The term ‘crisis’ played a central role in many national political debates during the 1970s, although definitions of it varied widely. Towards the end of the century it had largely been replaced by another, more optimistic term, ‘globalization’.footnote1 Since 2008, however, the tone has turned sombre again, and the notion of ‘crisis’ has abruptly resurfaced; but its usage is just as loose as ever. The questions of how to define a crisis, and how to explain its origins, have once again come to the fore.
In the late 1960s and early 1970s both the hegemonic cycle and the overall economic cycle of the modern world-system entered a phase of decline. The period from 1945 to circa 1970—aptly referred to in French as les trente glorieuses—had marked the height of us hegemony and also coincided with the most expansive Kondratieff A-upturn that the capitalist world-economy had ever known. The downturns were absolutely normal, not only in the sense that all systems have cyclical rhythms—it is how they live, the way they deal with the inevitable fluctuations of their operations—but also because of how capitalism as a world-system functions. There are two key issues here: how producers make profit; and how states guarantee the world order within which producers may make profit. Let us take each in turn.
Capitalism is a system in which the endless accumulation of capital is the raison d’être. To accumulate capital, producers must obtain profits from their operations, which is possible on a significant scale only if the product can be sold for considerably more than it cost to produce. In a situation of perfect competition, it is impossible to make profits on such a scale: a monopoly, or at least a quasi-monopoly, of world-economic power is required. The seller can then demand any price, as long as he does not go beyond what the elasticity of demand permits. Whenever the world-economy is expanding significantly some ‘leading’ products are relatively monopolized, and it is from the profits on these that large amounts of capital can be accumulated. The forward and backward linkages of such products form the basis for an overall expansion of the world-economy. We call this the A-phase of a Kondratieff cycle. The problem for capitalists is that all monopolies are self-liquidating, due to the fact that new producers can enter the world market, however politically well defended a given monopoly may be. Of course, entry takes time; but sooner or later the degree of competition rises, prices go down and therefore profits go down too. When profits for the leading products decline sufficiently, the world-economy ceases to expand, and enters into a period of stagnation—the B-phase of a Kondratieff cycle.

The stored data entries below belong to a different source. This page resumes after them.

(** [len(v)]. *)
Definition py_len (v : pyval) : result Z :=
  match v with
  | PList l | PTuple l => Ok (Z.of_nat (length l))
  | PDict d => Ok (Z.of_nat (length d))
  | PStr s => Ok (Z.of_nat (slen s))
  | _ => raise TypeError ("object of type '" +:+ type_name v +:+ "' has no len()")
  end.

(** [v.items()]. *)
Definition py_items (v : pyval) : result pydict :=
  match v with PDict d => Ok d | _ => no_attr v "items" end.

Definition py_hashable (v : pyval) : bool :=
  match v with PList _ | PDict _ => false | _ => true end.

(** [dict(v)]: a copy of a mapping, or a mapping from a sequence of string-keyed pairs. *)
Definition py_dict (v : pyval) : result pydict :=
  match v with
  | PDict d => Ok d
  | _ =>
      l ← py_iter v;
      foldR (λ d x,
        pr ← match py_iter x with
             | Ok pr => Ok pr
             | Err _ => raise TypeError "cannot convert dictionary update sequence element to a sequence"
             end;
        match pr with
        | [PStr k; y] => Ok (dict_set k y d)
        | [k; y] => if py_hashable k then Ok (d ++ [(k, y)]) else raise TypeError "unhashable type"
        | _ => raise ValueError "dictionary update sequence element has the wrong length; 2 is required"
        end) [] l
  end.

(** [s[a:b]] on a string or bytes, negative bounds counting from the end. *)
Definition slice_bound (n i : Z) : nat := Z.to_nat (if i <? 0 then Z.max 0 (i + n) else Z.min i n).
Definition py_slice (s : string) (a b : Z) : string :=
  let n := Z.of_nat (slen s) in
  let i := slice_bound n a in
  of_chars (take (slice_bound n b - i) (drop i (chars s))).

(** [v or w]. *)
Definition py_or (v w : pyval) : pyval := if truthy v then v else w.

(** ** Lemmas on dictionaries *)

Lemma key_is_true k kv : key_is k kv = true ↔ kv.1 = PStr k.
Proof.
  unfold key_is. destruct (kv.1); try (split; done). rewrite bool_decide_eq_true.
  split; [by intros -> | by intros [= ->]].
Qed.

Lemma dict_get_cons k k' v d :
  dict_get k ((PStr k', v) :: d) = if bool_decide (k' = k) then Some v else dict_get k d.
Proof. unfold dict_get. simpl. unfold key_is at 1. simpl. by destruct (bool_decide _). Qed.

Lemma dict_get_set_eq k v d : dict_get k (dict_set k v d) = Some v.
Proof.
  unfold dict_get. induction d as [|kv d IH]; simpl.
  - unfold key_is; simpl. by rewrite bool_decide_eq_true_2.
  - destruct (key_is k kv) eqn:E; simpl; rewrite ?E; [|done].
    unfold key_is in *. simpl. by rewrite E.
Qed.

The second condition for capitalist profit is that there be some kind of relative global order. While world wars offer some entrepreneurs opportunities to do very well, they also occasion enormous destruction of fixed capital and considerable interference with world trade. The overall balance-sheet of world wars is not positive, a point Schumpeter repeatedly made. Ensuring the relatively stable situation required for profit-making is the task of a hegemonic power strong enough to impose it on the world-system as a whole. Hegemonic cycles have been much longer than Kondratieff cycles: in a world of multiple so-called sovereign states, it is not easy for one to establish itself as the hegemonic power. It was done first by the United Provinces in the mid-17th century, then by the United Kingdom in the mid-19th century, and finally by the United States in the mid-20th century. The rise of each hegemonic power has been the result of a long struggle with other potential hegemons. Up to now the winner has been the state that has been able to assemble the most efficient productive machinery, and then to win a ‘thirty years’ war’ with its principal rival. The hegemon is then able to set the rules by which the interstate system operates, to assure its smooth functioning and to maximize the flow of accumulated capital to its citizens and productive enterprises. One could call this a quasi-monopoly of geopolitical power.
The problem for the hegemonic power is the same as that facing a leading industry: its monopoly is self-liquidating. Firstly, the hegemon has on occasion to exercise its military power to maintain order. But wars cost money and lives, and have a negative impact on its citizens, whose initial pride in victory may evaporate as they pay the increasing costs of military action. Large-scale military operations are often less effective than expected, and this strengthens those who wish to resist in the future. Secondly, even if the hegemon’s economic efficiency does not immediately falter, that of other countries begins to rise, making them less ready to accept its dictates. The hegemon enters into a process of gradual decline relative to the rising powers. The decline may be slow, but it is nonetheless essentially irreversible.